Top e Flop, i protagonisti di mercoledì 17 maggio 2023

Top & Flop. I fatti, i personaggi ed i protagonisti delle ultime ore. Per capire cosa ci attende nella giornata di mercoledì 17 maggio 2023

ANTONIO TAJANI

Antonio Tajani (Foto: Livio Anticoli / Imagoeconomica)

Quello che ci si aspetta da uno come Antonio Tajani è che dia delle indicazioni ed offra una sua personale visione del mondo dei sistemi complessi in maniera del tutto scollegata dalla sua posizione. Attenzione: non si è mai chiesto all’attuale vicepremier di rinnegare il fatto che sia forzista e che, in quanto tale, sia berlusconiano di ferro.
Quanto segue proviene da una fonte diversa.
(** * The staking lifecycle engine of btc-staker

    A shallow embedding of [staker/stakerapp.go] (the [StakerApp] start-up
    reconciler, its event loop, the public request operations and their helper
    tasks) and of the service client's [Unbond] wrapper.

    Conventions of the embedding:
    - Go fixed-width integers are [Z] with the wrap-around written out
      ([wrap32], [wrap16], [wrap64]); [btcutil.Amount] is a signed 64-bit [Z].
    - A Go function returning [(v, err)] returns [res A]; a function returning
      only [error] returns [option error] ([None] is Go's [nil]).
    - External collaborators (wallet, chain notifier, coordinator client, fee
      estimator, script library) are oracles of an [Env]; a [World] gives the
      [Env] at every instant, the instant at which the quit channel is closed
      and the pseudo-random choice of [select].
    - Code of the daemon runs in the monad [Prog]: it threads the clock and the
      tracked-transaction store, accumulates the observable [Action]s and may
      stop with [Fatal] ([logger.Fatalf]), [Panic] (a Go run-time panic) or
      [Blocked] (a goroutine parked forever).
    - Time is discrete, in nanoseconds.  Calls take no time; the clock advances
      only while a [select] is parked, up to the instant its first case fires.
    - Debug and info log records are not actions; the evaluation of their
      fields (a nil dereference, an index out of range) is kept.
    - Loops that may run forever take a [fuel] bound. *)

From Stdlib Require Import ZArith Lia.
From stdpp Require Import gmap strings list fin_maps.

Local Open Scope Z_scope.

(** ** Machine integers and durations *)

Definition wrap16 (z : Z) : Z := z mod 2 ^ 16.
Definition wrap32 (z : Z) : Z := z mod 2 ^ 32.
Definition wrap64 (z : Z) : Z := z mod 2 ^ 64.

Definition is_uint16 (z : Z) : Prop := 0 <= z < 2 ^ 16.
Definition is_uint32 (z : Z) : Prop := 0 <= z < 2 ^ 32.
Definition is_int64 (z : Z) : Prop := - 2 ^ 63 <= z < 2 ^ 63.

(** [time.Duration] and instants, both in nanoseconds. *)
Definition Time := Z.
Definition Second : Z := 1000000000.
Definition Hour : Z := 3600 * Second.

(** ** Constants of [stakerapp.go] *)

Definition minSlashingFee : Z := 1000.
Definition maxNumPendingDelegations : Z := 100.
Definition SpendStakeTxConfirmations : Z := 3.
Definition timeoutWaitingForSpendConfirmation : Z := 2 * Hour.
Definition defaultWalletUnlockTimeout : Z := 15.
Definition slashingPathSpendTxVSize : Z := 180.
Definition unbondingSendRetryTimeout : Z := 30 * Second.
Definition UnbondingTxConfirmations : Z := 6.

(** Modelled from the spec: [txrules.DefaultRelayFeePerKb] of btcwallet is not
    part of the repository; the specification fixes the floor at 1000 sat/kb
    (1 sat/byte). *)
Definition DefaultRelayFeePerKb : Z := 1000.
Definition MinFeePerKb : Z := DefaultRelayFeePerKb.
(** A key goes to the end of the keys seen so far unless it is among them. *)
Definition add_key (seen : list string) (k : string) : list string :=
  if existsb (String.eqb k) seen then seen else seen ++ [k].

(** The distinct names of a list, each at the place of its first occurrence. *)
Definition first_occurrences (names : list string) : list string :=
  fold_left add_key names [].

Section PyDictLookup.

Context {A V : Type}.
Variable key : A -> string.
Variable value : A -> V.

Lemma comp_snoc (l : list A) (x : A) :
  PyDict.comp key value (l ++ [x])
  = PyDict.setitem (key x) (value x) (PyDict.comp key value l).
Proof. unfold PyDict.comp. now rewrite fold_left_app. Qed.

(** Looking a key up gives the value of the last element that carries it,
    and nothing when no element does. *)
Lemma get_comp (k : string) (l : list A) :
  PyDict.get k (PyDict.comp key value l) = option_map value (latest key k l).
Proof.
  unfold latest. induction l as [| x l IH] using rev_ind; [reflexivity |].
  rewrite comp_snoc, rev_app_distr. simpl.
  destruct (String.eqb_spec (key x) k) as [<- | Hne].
  - apply get_setitem_same.
  - rewrite get_setitem_other by exact Hne. exact IH.
Qed.
(* ===== verification/_CoqProject ===== *)
-Q . S2P
Prelude.v
State.v
Text.v
StableSort.v
MonitorNetwork.v
Files.v
Json.v
Protocol.v
Registry.v
McpGateway.v
RelayState.v
RegistryRoutes.v
PairingSession.v
DeviceSession.v
DesktopSession.v
McpRequests.v
RelayRouter.v
RelaySystem.v
Intent.v
TunnelStatus.v
Settings.v
DeskState.v
Proxy.v
Desktop.v
Runtime.v
Connection.v
Crypto.v
RelayApi.v
Secrets.v
MonitorDevices.v
Identity.v
MonitorHttp.v
Upgrade.v
MonitorServer.v
RelayClient.v
Network.v
RelayDeploy.v
MonitorService.v
McpLocal.v
McpClient.v
McpEndToEnd.v
HttpsSupervisor.v
HttpsMcp.v
Processes.v
Host.v
Vault.v
Power.v
Control.v
Activity.v
CallHistory.v
MonitorStatus.v
Status.v
Diagnostics.v
Application.v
Quella che da tempo ci si aspettava dal titolare della Farnesina era una maturità espositiva che fosse capace di sopravvivere al copione di una collocazione politica molto polarizzata. E Tajani non ha deluso, lo ha fatto in questi giorni mettendo la sua lunga esperienza a servizio di un tema decisamente delicato: quello su quale possa essere la formula di governo “migliore” per l’Italia che verrà.

Ritengo che si debba rafforzare la stabilità del nostro Paese, basta con governi non eletti dal popolo. La ricetta migliore bisogna trovarla insieme, maggioranza e opposizione”. Il primo passo di cui tener conto è che Tajani ha iniziato a percorrere la via, delicata e per certi versi infida, delle riforme che toccano la Costituzione. Materia che da sempre è campo minato e che ha fatto in passato vittime illustrissime, tipo Matteo Renzi, tanto per citarne una recente e resiliente.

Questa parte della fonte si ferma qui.